An AI-powered attack drone could crush China. There’s just one problem

an ai-powered attack drone could crush china. there’s just one problem

Flying inside Chinese air space is extremely dangerous – US Air Force /Reuters

The plan is in place. The Lockheed Martin F-35C stealth fighters are entering service. The logistics are taking shape. Marines are training for the mission. But the missing component is a big one. Flying inside Chinese-controlled air space is extremely dangerous. The Marine pilots need help.

They’re about to get it. California drone-maker Kratos has been developing an experimental high-performance fighter drone for the US Air Force. Now the Marines are getting, for their own trial purposes, a version of the XQ-58 drone – one whose main mission is to jam or destroy enemy radars in order to protect manned fighters from ground-based air-defenses.

Kratos announced the Marines’ MQ-58B version of the 27-foot-wingspan, subsonic drone on April 2. The highly-autonomous drone’s “electronic-attack” system – in essence, targeted radio noise-makers that can confuse enemy radar-operators – “promises to increase the lethality and survivability of our current crewed platforms,” Marine lieutenant colonel Bradley Buick said.

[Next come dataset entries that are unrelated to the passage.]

(* ===== verification/Prci.v ===== *)
(** * Diagnosing a pull request

    [internal/prci/prci.go]: the evidence collected from the hosting service
    about the pull request of a task (its generations, checks and workflow runs)
    and [Diagnose], which turns it into one code, the next step and whether the
    caller may retry.  A loop over checks or runs that returns at its first match
    is [first_some]; the phases of [Diagnose] are tried in the order of the code
    by [first_of].  [Module prci] keeps the names of the package. *)

From stdpp Require Import pretty.
From S2P Require Import Prelude GoStd Text Runes.
#[local] Open Scope Z_scope.

Module prci.

(** ** Evidence *)

Definition RunnerQueueThreshold : Z := 30 * minute.

Record Evidence := mkEvidence { Ev_Source : string; Ev_Message : string; Ev_URL : string }.
Record PullRequest := mkPullRequest {
  PR_Number : Z; PR_URL : string; PR_State : string; PR_Head : string; PR_HeadOID : string;
  PR_MergeState : string; PR_ReviewDecision : string
}.
Record Check := mkCheck {
  Ck_Name : string; Ck_Status : string; Ck_Conclusion : string; Ck_StartedAt : option time;
  Ck_URL : string; Ck_Annotations : list Evidence
}.
Record WorkflowRun := mkRun {
  WR_Name : string; WR_Status : string; WR_Conclusion : string; WR_CreatedAt : option time;
  WR_URL : string
}.
Record AccessFailure := mkAccessFailure { AF_Operation : string; AF_Message : string }.
Record Input := mkInput {
  In_CanonicalHead : string; In_CanonicalHeadOID : string; In_PullRequests : list PullRequest;
  In_Checks : list Check; In_WorkflowRuns : list WorkflowRun; In_AccessFailure : option AccessFailure;
  In_Now : time
}.
(** [Res_Evidence] is nil only in the zero value. *)
Record Result := mkResult {
  Res_Code : string; Res_Summary : string; Res_Retryable : bool; Res_Next : string;
  Res_Evidence : option (list Evidence); Res_PullRequest : option PullRequest;
  Res_SupersededPRs : list PullRequest; Res_QueueThreshold : string
}.
#[export] Instance Evidence_eq_dec : EqDecision Evidence.
Proof. solve_decision. Defined.
#[export] Instance PullRequest_eq_dec : EqDecision PullRequest.
Proof. solve_decision. Defined.
#[export] Instance Result_eq_dec : EqDecision Result.
Proof. solve_decision. Defined.

#[export] Instance Result_settable : Settable Result := fun r =>
  mkResult (Res_Code r) (Res_Summary r) (Res_Retryable r) (Res_Next r) (Res_Evidence r) (Res_PullRequest r)
    (Res_SupersededPRs r) (Res_QueueThreshold r).

Definition result (code summary : string) (retryable : bool) (next : string) (evidence : list Evidence) : Result :=
  mkResult code summary retryable next (Some evidence) None [] "".
Definition ev (source message url : string) : Evidence := mkEvidence source message url.
Definition withPR (r : Result) (pr : option PullRequest) (old : list PullRequest) : Result :=
  r <| Res_PullRequest := pr |> <| Res_SupersededPRs := old |>.
Definition dash (s : string) : string := if (s =? "")%string then "unknown" else s.

Definition unknownEvidence (source message url : string) : Result :=
  result "unknown" "Available evidence does not establish canonical PR readiness" true
    "Inspect the canonical local branch and exact GitHub PR/check/workflow response; resolve missing or unknown fields before continuing."
    [ev source message url].

(** The newest pull request of the commit, and every other one. *)
Fixpoint selectGeneration (prs : list PullRequest) (oid : string) (current : option PullRequest) (old : list PullRequest)
    : option PullRequest * list PullRequest :=
  match prs with
  | [] => (current, old)
  | p :: prs =>
    if (oid =? "")%string || (PR_HeadOID p =? oid)%string then
      match current with
      | None => selectGeneration prs oid (Some p) old
      | Some _ => selectGeneration prs oid current (old ++ [p])
      end
    else selectGeneration prs oid current (old ++ [p])
  end.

The idea is for MQ-58Bs, flying singly or in swarms, to clear a flightpath for the supersonic F-35Cs to strike Chinese air bases, ports, headquarters and other strategic targets. If a few MQ-58s get shot down while performing their dangerous task, it’s no big loss.

An MQ-58 is designed to be mass-producible and thus cheap at just one or two million dollars, compared to the $100 million an F-35C costs. And where losing an F-35C might also mean losing its pilot, there’s no one aboard an MQ-58B. It’s “attritable,” to borrow a term that’s in vogue in the Pentagon.

The electronic-attack drone fits neatly into the Marines’ new strategy for waging war in the Pacific. Noting the extreme distances and the relative dearth of US bases that define the region, a few years ago the Corps wrote a new doctrine it called “Expeditionary Advanced Base Operations.” It’s basically World War II’s island-hopping strategy, but with new high-tech elements.

Small assault ships, sailing incognito among civilian commercial ships, would land small teams of Marines – a few hundred here, a few hundred there – on some of the tiny islands that dot the western Pacific. The Marines would set up sensors and missile-launchers and, on the bigger islands – say, in The Philippines – pour concrete for a small runway.

Any 6,000-foot stretch of defensible concrete can support one of the Marines’ F-35Cs, which are variants of the basic F-35 with bigger wings and slightly greater range. The F-35C can operate to and from runways or by catapult and arrester wire from the US Navy’s full-size supercarriers. The Marines also operate the F-35B, the vertical-thrust version of the jet: this can operate from amphibious ships without cats and traps, or from very short runways ashore. The F-35B lacks fuel capacity and range, however, and would be unsuited to long-haul missions deep into Chinese air space. F-35Cs, by contrast, could travel in thousand-mile leaps, landing to refuel at some island outpost before continuing their sorties.

“This is all a time-distance-fuel problem,” said Lt. Col. Michael O’Brien, commanding officer of Marine Fighter-Attack Squadron 314, an F-35C squadron flying out of California.

The MQ-58Bs should have no problem keeping pace. Taking off from a short ramp with the assistance of rocket-boosters, and landing vertically by cutting its engine and popping a parachute, an MQ-58B can operate from even the smallest island outpost. And because it carries enough fuel for a 3,000-mile trip, there’s no need to refuel it mid-mission.

The drone “provides unmatched operational flexibility,” Kratos claimed.

If there’s a big variable in this new fighter-drone strike complex, it’s autonomy. The Marines assume their island outposts, and any forces that operate from them, must maintain radio-silence in order to avoid detection by passive receivers.

That means the MQ-58B can’t maintain a direct link to operators in the air or on the ground. Its onboard artificial intelligence needs to make most of the decisions as the drone hunts for, and suppresses, enemy radars.

It should come as no surprise, then, that Kratos and the Air Force mostly have focused on the MQ-58’s AI since launching development of the drone back in 2020. The airframe, by comparison, is fairly simple.

After years of work, the airframe is mature. The AI isn’t. It wasn’t until July of last year that the Air Force first freed an XQ-58 to fly under an AI’s control.

That first AI flight, lasting just three hours, was successful. But there’s still a lot of work left to be done. It took millions of hours of virtual test flights, in computer simulations, to prepare the XQ-58 for its first autonomous flight. It might take millions more to get the drone ready for combat.

It’s not for no reason that the Marines still haven’t announced a large-scale purchase of the MQ-58, or a timeline for introducing the drone into front-line service. The radar-hunting MQ-58 could become an indispensable part of the Marines’ Pacific war plan: watch this space.